- Exercise objective
Looking only at the lines below that contain "VList", give the number of them and no other text.

START Source material

Definition ex_stream : response := Response 200 false
  ["data: " +++ dumps (VDict [("choices", VList [VDict [("delta", VDict [("content", VStr "Hel")])]])]);
   ""; ": keep-alive";
   "data: " +++ dumps (VDict [("choices", VList [VDict [("delta", VDict [("content", VStr "lo")]);
                                                        ("daedalus_terminal", VBool true)]])]);
   "data: never read"] None.
Lemma read_stream_complete_witness : answer (frames None (lines ex_stream)) "Hello".
Proof.
  pose proof (read_stream_complete ex_stream) as H. revert H.
  assert (E : _read_stream (Answered ex_stream) = Ok "Hello") by (vm_compute; reflexivity).
  rewrite E. intros [_ H]. exact H.
Defined.
Example unterminated_refused :
  _read_stream (Answered (Response 200 false (firstn 1 (lines ex_stream)) None)) =
  raise RunAbortedError ENDED.
Proof. vm_compute. reflexivity. Qed.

END Source material

- Answer section
2